据わった目をしているリリィを見て、ロバートは苦笑した。
「病弱な方が連れて来られたと知って、あの方は激怒してたらしいけどな。病気が悪化したらどうするんだって。まぁその病弱な方は、病弱を言い訳にしてずっと寝てたらしいけど」
リリィは短い脚を振り上げて踊るように激怒していた男の姿を思い出す。彼はリリィのために一生懸命怒っていてくれたらしい。……まっ平な娘とか言ったけど。
……そうだった。まっ平。
「……ロバート、あなたひょっとして、私とリリアの見分け方、まっ平か、まっ平じゃないか、みたいなこと言った?」
その言葉を聞いた瞬間、その場の全員が固まった。
「ん? 何で知ってるんだよ。でも仕方ないだろ。髪も目も同じ色。顔もそっくり。背も同じくらい。目立つほくろとかがある訳でもないし。全然知らない人が見分けようとすると、コルセットしてるか、してないかくらいしか……」
「キースっ。何か的になるもの探してきなさいっ。仕方がないとはいえ、言い方ってもんがあるでしょう。なんてこと王族に言わせてんのよっ」
「なんであの方がそんなこと言う羽目に陥ったんだよ」
心底不思議そうな顔でロバートが言った。
「あなたのせいでしょうよっ」
リリィは、真っ赤な顔で叫んだ。
キースは厨房からボロボロの丸い籠を持ってくると、ぐるぐる巻きのロバートを立たせ、黙ったまま壁際に誘導した。そして、持っていた籠をロバートの頭の上に置いた。トマスはロバートの反対側の壁際に立つと、笑顔で胸元から仕込みナイフを取り出した。イザベラは微笑んでジョージに紅茶のお代わりを要求した。止める気はないようだった。
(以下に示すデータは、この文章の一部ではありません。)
(** ** Reading through a path *)

(** X5: reading a path that contains a dot is reading the parent path and
    then the property: what [getNestedState] returns for the whole selector
    is the property [propertyName] of what it returns for
    [pathWithoutProperty]. *)
Theorem getNestedState_through_container {A : Type}
  (index : A -> string -> result A) (stateSelector : string) (nestedState : A) :
  0 < occurrences Js.dot stateSelector ->
  let names := fst (getNestedStatePathName stateSelector) in
  getNestedState index stateSelector nestedState
  = (container ← getNestedState index (pathWithoutProperty names) nestedState;
     index container (propertyName names)).
Proof.
  intros Hdots names. unfold names.
  destruct (nested_path_parts _ Hdots) as (init & a & b & Hsplit & -> & _ & Hparts & _).
  simpl. rewrite !getNestedState_walk, Hparts, Hsplit.
  replace (init ++ [ a; b ]) with ((init ++ [ a ]) ++ [ b ]) by (by rewrite <- app_assoc).
  rewrite walk_app.
  destruct (walk index (init ++ [ a ]) nestedState) as [container|]; simpl; [|done].
  apply bind_Ok_r.
Qed.

Lemma getNestedState_through_container_witness :
  0 < occurrences Js.dot "list.data" /\
  getNestedState (get_prop (fst idle)) "list.data" (snd idle)
  = (container ← getNestedState (get_prop (fst idle)) "list" (snd idle);
     get_prop (fst idle) container "data").
Proof.
  assert (0 < occurrences Js.dot "list.data") as Hdots by (simpl; lia).
  split; [exact Hdots|].
  exact (getNestedState_through_container (get_prop (fst idle)) "list.data"
           (snd idle) Hdots).
Defined.



(** ** When the container is not there *)

Section Mirror.
Implicit Types (h : heap) (l : loc) (x : cursor) (v : val).

Lemma get_prop_throws h v k e : get_prop h v k = Throw e -> e = TypeError.
Proof.
  destruct v as [| | | | |l]; simpl; try done; try by intros [= <-].
  destruct (h !! l); [done | by intros [= <-]].
Qed.

Lemma walk_throws h segs : forall v e,
  walk (get_prop h) segs v = Throw e -> e = TypeError.
Proof.
  induction segs as [|p rest IH]; intros v e; simpl; [done|].
  destruct (get_prop h v p) as [w|e'] eqn:Hg; simpl.
  - apply IH.
  - intros [= <-]. by eapply get_prop_throws.
Qed.

Lemma enter_mirrors h v ps :
  mirrors h {| at_ := enter (length h) v; parents := ps |} v.
Proof.
  unfold mirrors; simpl. destruct v as [| | | | |l]; simpl; try (split; [done|]; intros; done).
  destruct (decide (l < length h)).
  - by rewrite bool_decide_true.
  - rewrite bool_decide_false by done. simpl. split; [done|].
    intros ? [= <-]. apply lookup_ge_None. lia.
Qed.

(** One read through the draft is one read in the state. *)
Lemma cursor_get_mirrors b h x v k :
  mirrors h x v ->
  match get_prop h v k with
  | Ok v' => exists x', cursor_get b h x k = Ok x' /\ mirrors h x' v'
  | Throw e => cursor_get b h x k = Throw e
  end.
Proof.
  unfold mirrors, cursor_get. destruct (at_ x) as [w|n].
  - intros [-> Hdangling]. destruct (get_prop h v k) as [v'|e] eqn:Hg; simpl; [|done].
    assert (forall l, v' <> VRef l) as Hprim.
    { intros l ->. apply get_prop_ref in Hg as (r & c & -> & Hr & _).
      by rewrite (Hdangling r eq_refl) in Hr. }
    eexists; split; [done|]. simpl.
    destruct v' as [| | | | |l]; simpl; try (split; [done|]; intros; done).
    by destruct (Hprim l).
  - intros [Hcopy ->]. simpl. unfold latest. rewrite Hcopy.
    destruct (h !! base_ n) as [c|]; [|done].
    eexists; split; [done|]. simpl.
    destruct (cell_get c k) as [| | | | |l]; simpl; try (split; [done|]; intros; done).
    unfold same_value. by rewrite bool_decide_true.
Qed.

Lemma walk_mirrors b h segs : forall x v,
  mirrors h x v ->
  match walk (get_prop h) segs v with
  | Ok v' => exists x', walk (cursor_get b h) segs x = Ok x' /\ mirrors h x' v'
  | Throw e => walk (cursor_get b h) segs x = Throw e
  end.
Proof.
  induction segs as [|p rest IH]; intros x v Hm; simpl; [eauto|].
  pose proof (cursor_get_mirrors b h x v p Hm) as Hstep.
  destruct (get_prop h v p) as [v1|e]; simpl.
  - destruct Hstep as (x1 & -> & Hm1). simpl. by apply IH.
  - by rewrite Hstep.
Qed.

(** What the reducers resolve on the draft is what [getNestedState] reads
    in the state. *)
Lemma getNestedState_mirrors h path state :
  match getNestedState (get_prop h) path state with
  | Ok v =>
      exists x,
        getNestedState (cursor_get (length h) h) path
          {| at_ := enter (length h) state; parents := [] |} = Ok x /\
        mirrors h x v
  | Throw e =>
      e = TypeError /\
      getNestedState (cursor_get (length h) h) path
        {| at_ := enter (length h) state; parents := [] |} = Throw TypeError
  end.
Proof.
  rewrite !getNestedState_walk.
  pose proof (walk_mirrors (length h) h (Js.split Js.dot path) _ state
                (enter_mirrors h state [])) as Hw.
  destruct (walk (get_prop h) (Js.split Js.dot path) state) as [v|e] eqn:Hplain; [done|].
  apply walk_throws in Hplain as ->. by split.
Qed.

(** Nothing can be assigned to what is not an object of the heap. *)
Lemma cursor_set_not_object h x v k w :
  mirrors h x v -> (forall l, v = VRef l -> h !! l = None) ->
  cursor_set h x k w = Throw TypeError.
Proof.
  unfold mirrors, cursor_set. intros Hm Hno. destruct (at_ x) as [u|n].
  - destruct Hm as [-> _]. destruct v as [| | | | |l]; try done.
    by rewrite (Hno l eq_refl).
  - destruct Hm as [Hcopy ->]. unfold latest. rewrite Hcopy.
    by rewrite (Hno _ eq_refl).
Qed.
ナトンだけがおろおろとしていたが、イザベラにお茶を勧められて、何故か頬を赤くして頷いていた。
「大丈夫。動かない的なら外さないから」
ナイフを構えながらトマスは目を細めた。
「――だけど、危ないと思ったら自力で避けてね。ロバート」
「壁に目立つ傷はつけないこと」
イザベラはティーカップを持ち上げながらそれだけ言った。